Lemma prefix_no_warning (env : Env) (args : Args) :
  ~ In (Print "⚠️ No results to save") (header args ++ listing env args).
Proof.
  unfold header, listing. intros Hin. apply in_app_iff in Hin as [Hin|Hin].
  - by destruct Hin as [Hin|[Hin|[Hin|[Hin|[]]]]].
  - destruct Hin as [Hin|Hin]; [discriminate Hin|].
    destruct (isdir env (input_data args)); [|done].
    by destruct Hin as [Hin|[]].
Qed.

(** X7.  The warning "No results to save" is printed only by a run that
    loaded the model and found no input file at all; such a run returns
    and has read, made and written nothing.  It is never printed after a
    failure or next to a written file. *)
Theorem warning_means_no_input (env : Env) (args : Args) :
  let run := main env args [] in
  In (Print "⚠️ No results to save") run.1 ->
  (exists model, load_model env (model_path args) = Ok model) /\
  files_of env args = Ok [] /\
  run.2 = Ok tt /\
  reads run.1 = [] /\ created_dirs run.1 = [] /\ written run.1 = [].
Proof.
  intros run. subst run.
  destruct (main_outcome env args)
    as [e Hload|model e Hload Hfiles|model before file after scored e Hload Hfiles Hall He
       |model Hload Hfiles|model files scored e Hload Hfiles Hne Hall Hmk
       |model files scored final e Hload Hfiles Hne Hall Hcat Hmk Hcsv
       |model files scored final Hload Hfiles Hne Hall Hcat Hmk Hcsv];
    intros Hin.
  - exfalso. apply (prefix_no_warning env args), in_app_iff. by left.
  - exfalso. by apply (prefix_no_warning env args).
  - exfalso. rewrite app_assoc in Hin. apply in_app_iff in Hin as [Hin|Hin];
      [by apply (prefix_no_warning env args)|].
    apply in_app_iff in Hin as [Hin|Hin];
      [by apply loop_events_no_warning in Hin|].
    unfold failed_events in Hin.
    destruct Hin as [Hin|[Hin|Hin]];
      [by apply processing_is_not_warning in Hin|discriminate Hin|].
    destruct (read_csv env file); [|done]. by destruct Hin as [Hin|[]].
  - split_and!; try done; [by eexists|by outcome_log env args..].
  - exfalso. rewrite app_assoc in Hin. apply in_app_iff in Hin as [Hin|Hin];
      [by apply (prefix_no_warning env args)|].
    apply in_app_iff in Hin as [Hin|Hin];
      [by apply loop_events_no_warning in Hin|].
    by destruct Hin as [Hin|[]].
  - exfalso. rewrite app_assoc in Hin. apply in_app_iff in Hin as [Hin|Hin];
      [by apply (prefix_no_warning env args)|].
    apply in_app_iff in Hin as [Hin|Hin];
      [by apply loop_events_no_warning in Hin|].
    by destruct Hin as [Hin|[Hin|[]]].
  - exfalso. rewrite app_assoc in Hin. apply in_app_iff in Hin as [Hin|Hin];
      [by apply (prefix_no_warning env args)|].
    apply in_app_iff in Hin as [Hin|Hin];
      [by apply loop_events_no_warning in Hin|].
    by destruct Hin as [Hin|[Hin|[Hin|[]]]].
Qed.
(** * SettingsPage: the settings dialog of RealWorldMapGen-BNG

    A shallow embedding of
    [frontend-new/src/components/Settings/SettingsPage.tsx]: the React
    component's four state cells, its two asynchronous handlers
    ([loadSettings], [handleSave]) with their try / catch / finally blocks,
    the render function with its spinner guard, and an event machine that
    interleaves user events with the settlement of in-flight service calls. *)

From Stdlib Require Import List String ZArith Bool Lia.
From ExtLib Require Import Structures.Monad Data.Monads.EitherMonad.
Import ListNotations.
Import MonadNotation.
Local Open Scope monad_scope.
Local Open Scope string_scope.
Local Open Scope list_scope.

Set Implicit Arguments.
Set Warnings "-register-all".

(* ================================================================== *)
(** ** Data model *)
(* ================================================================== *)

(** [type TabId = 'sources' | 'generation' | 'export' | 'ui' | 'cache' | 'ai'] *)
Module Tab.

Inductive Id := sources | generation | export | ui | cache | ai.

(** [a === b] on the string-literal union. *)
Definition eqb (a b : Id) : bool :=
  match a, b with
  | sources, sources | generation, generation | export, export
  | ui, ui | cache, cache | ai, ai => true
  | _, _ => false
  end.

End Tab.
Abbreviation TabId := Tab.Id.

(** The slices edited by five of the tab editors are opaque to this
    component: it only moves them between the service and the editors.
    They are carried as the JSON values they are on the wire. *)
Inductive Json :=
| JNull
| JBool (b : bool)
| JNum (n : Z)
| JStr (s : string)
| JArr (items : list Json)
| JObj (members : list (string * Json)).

> [Problem requirements]
The expected response is the full data, reproduced exactly.

> [Solved exercise]
Lemma prefix_no_warning (env : Env) (args : Args) :
  ~ In (Print "⚠️ No results to save") (header args ++ listing env args).
Proof.
  unfold header, listing. intros Hin. apply in_app_iff in Hin as [Hin|Hin].
  - by destruct Hin as [Hin|[Hin|[Hin|[Hin|[]]]]].
  - destruct Hin as [Hin|Hin]; [discriminate Hin|].
    destruct (isdir env (input_data args)); [|done].
    by destruct Hin as [Hin|[]].
Qed.

(** X7.  The warning "No results to save" is printed only by a run that
    loaded the model and found no input file at all; such a run returns
    and has read, made and written nothing.  It is never printed after a
    failure or next to a written file. *)
Theorem warning_means_no_input (env : Env) (args : Args) :
  let run := main env args [] in
  In (Print "⚠️ No results to save") run.1 ->
  (exists model, load_model env (model_path args) = Ok model) /\
  files_of env args = Ok [] /\
  run.2 = Ok tt /\
  reads run.1 = [] /\ created_dirs run.1 = [] /\ written run.1 = [].
Proof.
  intros run. subst run.
  destruct (main_outcome env args)
    as [e Hload|model e Hload Hfiles|model before file after scored e Hload Hfiles Hall He
       |model Hload Hfiles|model files scored e Hload Hfiles Hne Hall Hmk
       |model files scored final e Hload Hfiles Hne Hall Hcat Hmk Hcsv
       |model files scored final Hload Hfiles Hne Hall Hcat Hmk Hcsv];
    intros Hin.
  - exfalso. apply (prefix_no_warning env args), in_app_iff. by left.
  - exfalso. by apply (prefix_no_warning env args).
  - exfalso. rewrite app_assoc in Hin. apply in_app_iff in Hin as [Hin|Hin];
      [by apply (prefix_no_warning env args)|].
    apply in_app_iff in Hin as [Hin|Hin];
      [by apply loop_events_no_warning in Hin|].
    unfold failed_events in Hin.
    destruct Hin as [Hin|[Hin|Hin]];
      [by apply processing_is_not_warning in Hin|discriminate Hin|].
    destruct (read_csv env file); [|done]. by destruct Hin as [Hin|[]].
  - split_and!; try done; [by eexists|by outcome_log env args..].
  - exfalso. rewrite app_assoc in Hin. apply in_app_iff in Hin as [Hin|Hin];
      [by apply (prefix_no_warning env args)|].
    apply in_app_iff in Hin as [Hin|Hin];
      [by apply loop_events_no_warning in Hin|].
    by destruct Hin as [Hin|[]].
  - exfalso. rewrite app_assoc in Hin. apply in_app_iff in Hin as [Hin|Hin];
      [by apply (prefix_no_warning env args)|].
    apply in_app_iff in Hin as [Hin|Hin];
      [by apply loop_events_no_warning in Hin|].
    by destruct Hin as [Hin|[Hin|[]]].
  - exfalso. rewrite app_assoc in Hin. apply in_app_iff in Hin as [Hin|Hin];
      [by apply (prefix_no_warning env args)|].
    apply in_app_iff in Hin as [Hin|Hin];
      [by apply loop_events_no_warning in Hin|].
    by destruct Hin as [Hin|[Hin|[Hin|[]]]].
Qed.
(** * SettingsPage: the settings dialog of RealWorldMapGen-BNG

    A shallow embedding of
    [frontend-new/src/components/Settings/SettingsPage.tsx]: the React
    component's four state cells, its two asynchronous handlers
    ([loadSettings], [handleSave]) with their try / catch / finally blocks,
    the render function with its spinner guard, and an event machine that
    interleaves user events with the settlement of in-flight service calls. *)

From Stdlib Require Import List String ZArith Bool Lia.
From ExtLib Require Import Structures.Monad Data.Monads.EitherMonad.
Import ListNotations.
Import MonadNotation.
Local Open Scope monad_scope.
Local Open Scope string_scope.
Local Open Scope list_scope.

Set Implicit Arguments.
Set Warnings "-register-all".

(* ================================================================== *)
(** ** Data model *)
(* ================================================================== *)

(** [type TabId = 'sources' | 'generation' | 'export' | 'ui' | 'cache' | 'ai'] *)
Module Tab.

Inductive Id := sources | generation | export | ui | cache | ai.

(** [a === b] on the string-literal union. *)
Definition eqb (a b : Id) : bool :=
  match a, b with
  | sources, sources | generation, generation | export, export
  | ui, ui | cache, cache | ai, ai => true
  | _, _ => false
  end.

End Tab.
Abbreviation TabId := Tab.Id.

(** The slices edited by five of the tab editors are opaque to this
    component: it only moves them between the service and the editors.
    They are carried as the JSON values they are on the wire. *)
Inductive Json :=
| JNull
| JBool (b : bool)
| JNum (n : Z)
| JStr (s : string)
| JArr (items : list Json)
| JObj (members : list (string * Json)).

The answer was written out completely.